J’attends Martin qui doit m’apporter les serviettes.

 

5 juillet.

C’était il y a cent ans il me semble, ma dernière escapade solitaire. C’est bon. Mais le chemin semble tendre une corde rêche, le sol me rejette, je suis affaiblie. Déjà je perçois l’odeur des petits poissons frais que Robert vend sur la place depuis bientôt vingt ans. Je presse la cadence. Le spectacle s’offre à moi, magnifiquement auréolé de particules chatoyantes, je savoure un émerveillement de jeune fille. Je commande un cornet joufflu de ventres translucides, j’en prends un bon demi kilo, Martin me demande toujours une livre alourdie pour partir à la pêche. La vie grouille sous mes mains. Le soleil transperce les scénarios attendus, ses rais chatoyants criblent les interstices entre les pavés de molécules lumineuses, laissant apparaître de fins calices dorés dans le gras des poussières accumulées. Vite, Martin doit m’attendre, le roulis des vagues l’appelle.

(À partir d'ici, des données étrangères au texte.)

Lemma prepare_verify_ok q C m :
  chain_value C -> msg_ok F m ->
  ok (lmots_public_from_signature_prepare I_ alg q type m C)
     (fun cs => forall i, 0 <= i < ots_p_p op ->
        rd cs i = message_digits alg op I_ q C (cbuf_data m) i).
Proof.
  intros HC Hm. unfold lmots_public_from_signature_prepare.
  eapply hoare_bind; [apply ok_returns, returns_or_return, get_lmots_param_returns, Hop |].
  intros ? ->. rewrite bool_decide_true by reflexivity.
  eapply hoare_bind with (P := fun _ => True); [apply hoare_ret; exact I |]. intros _ _.
  eapply hoare_bind; [apply (coef_block_ok q C m _ true HC Hm (returns_ret B true)) |].
  intros [Q cs] [_ Hcs]. apply hoare_ret. exact (Hcs eq_refl).
Qed.
End OtsVerify.

(** ** Key generation and signing *)

(** The key of a signing call: [op] and [lp] are its parameters. *)
Record key_ok `{Hh : HashApi} (priv : lms_private_key_t) (lp : lms_param_t) (op : lmots_param_t)
  : Prop := {
  key_wf : wf_priv priv;
  key_params : matching_params (priv_lms_type priv) (priv_lmots_type priv) = Some (lp, op);
  key_alg : available (ots_p_hash_alg op)
}.

(** A key over the cheap hash, for the examples: height 5, w = 1. *)
Definition demo_priv : lms_private_key_t :=
  mkPriv LMS_SHAKE256_N32_H5 LMOTS_SHAKE256_N32_W1 (fill 0x61 16) (fill 0x5e 32) 3.
Definition demo_lp : lms_param_t := mkLmsParam LMS_SHAKE256_N32_H5 LMS_HASH_SHAKE256 5 32.
Definition demo_op : lmots_param_t :=
  mkLmotsParam LMOTS_SHAKE256_N32_W1 LMS_HASH_SHAKE256 32 1 265 7.
Definition demo_msg : cbuf := Buf [1; 2; 3].
(** Either way of producing the path. *)
Lemma path_ok q pre rest off :
  0 <= q < 2 ^ h -> off = len pre -> h * LMS_N <= len rest ->
  shoare F B (write_auth_path priv lp q off) (pre ++ rest)
    (fun _ sg' => sg' = (pre ++ auth_path_spec alg op h I_ seed q) ++ drop (Z.to_nat (h * LMS_N)) rest).
Proof.
  intros Hq Ho Hr. pose proof (key_height priv lp op Hk) as Hh0.
  assert (H25 : 2 ^ h <= 2 ^ 25) by (apply Z.pow_le_mono_r; lia).
  unfold write_auth_path. rewrite (wf_lms_n lp (key_lms_wf priv lp op Hk)).
  rewrite leaf_base_eq by apply (key_lms_wf priv lp op Hk).
  rewrite u32_small by lia.
  eapply shoare_bind; [apply shoare_world, ok_returns, registered_returns |].
  intros b ? [-> ->]. split; [reflexivity |].
  destruct (slot_fn (auth_path_backend B)) as [f |] eqn:Ef.
  - eapply shoare_bind.
    { apply shoare_world, hoare_or_return,
        (ok_call_backend F B auth_path_backend _ _ (auth_path_backend_sound I_ seed)
           (fun out => out = auth_path_spec alg op h I_ seed q) (sound_auth_path _ _ _ _ HB)).
      - intros f' c d _ Hs Hd. rewrite <- (key_same_alg priv lp op Hk).
        apply (Hs priv q lp op d (key_params _ _ _ Hk) eq_refl eq_refl); [| exact Hd].
        rewrite (key_same_alg priv lp op Hk). exact (key_alg _ _ _ Hk).
      - rewrite Ef. discriminate. }
    intros out ? [-> ->]. split; [reflexivity |].
    pose proof (auth_path_len q) as Hpl.
    eapply shoare_conseq; [apply shoare_write; [exact Ho | lia] |].
    intros _ ? ->. do 2 f_equal. unfold len in Hpl. lia.
  - eapply shoare_bind; [apply path_loop_ok; assumption |].
    intros nn ? ->. split; [| apply shoare_ret; reflexivity].
    pose proof (auth_path_len q) as Hpl.
    replace (Z.to_nat (h * LMS_N)) with (length (auth_path_spec alg op h I_ seed q))
      by (unfold len in Hpl; lia).
    apply write_length. lia.
Qed.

Le marché foisonne d’ensorcelantes mélodies. Une mélopée couleur cerise drape mes tubercules cérébraux. Ça alors. Je m’approche à pas de souris. Un groupe de retraités parlent ensemble. L’un d’eux dit en riant à son copain. « Mais je te dis que ta femme je l’ai connue avant toi ». Je laisse coulisser la besace emplie de leurres jusqu’à ce qu’elle creuse de nouveaux ruisseaux poissonneux au bord de la fontaine. Je garde mes bras libres. Je sens l’odeur des marais salins, je sens l’odeur de mon marin précieux. Les deux hommes jacassent, j’ai reconnu celui que j’aime, comment a-t-il diable fait pour venir jusqu’ici avant moi l’espiègle. Ma bouche déjà se parsème d’onguent. Les étals de courgettes, de fenouils, d’échalotes ont dressé un cortège processionnel. Je tâte la pulpe des myrtilles qui ont crayonné dans ma tête de grandioses forêts. Je fouille dans le repli des framboises, goûter aux vers luisants. J’explore les pêches laineuses. J’ausculte l’intestin des citrouilles. Je caresse le clitoris des concombres amers. Je sonde la pulpe des Williamines. Je croque la peau des désirées précoces. Je tripote les bourses argentées des bolets. Je savoure la chair pimentée des basilics. Je me rétracte sous le galbé des pâtissons et reste lascive près des voluptueux panais. Je sens poindre le goût du large, du goémon. Mon amour a traversé les contreforts d’écume, à sa lèvre se trémoussent de fins filets de mousse diaphane. Je déploie la carapace des pruneaux, sous laquelle je lape les coussinets satins. Un bouquet d’algues nacrées s’empare de ma couronne de veuve. J’extirpe les graines des cœurs de bœuf, tentant désespérément une greffe de vie, les tomates charnues m’apparaissent un vivier de probables antres fœtaux. Les copains s’esclaffent, égrainent leurs souvenirs, l’haleine de mon homme m’embaume d’un fumet sucré et chaud. Un coulis de fraise vanillé s’empare de mon bonheur retrouvé. Il siège debout sur la place, rigolant comme avant. Ses plaisanteries emplissent mon âme de caviar végétal. Les aubergines se dissolvent sous le mamelon des agrumes confites, tétant de microscopiques enveloppes sirupeuses. Quelle heure est-il ? Les roquettes phosphorescentes, telles des dagues affûtées, embrochent ma noire tristesse. J’apprivoise l’armature des orties, apaise la fougue des piments, crève l’orgueil des figues fraîches, prêtes à laisser jaillir leurs semences fertiles. Je siffle une rasade de sa sueur presque évaporée sous la constellation d’étoiles.

 

– Dis tu trouves pas que l’Henriette a un air bizarre ?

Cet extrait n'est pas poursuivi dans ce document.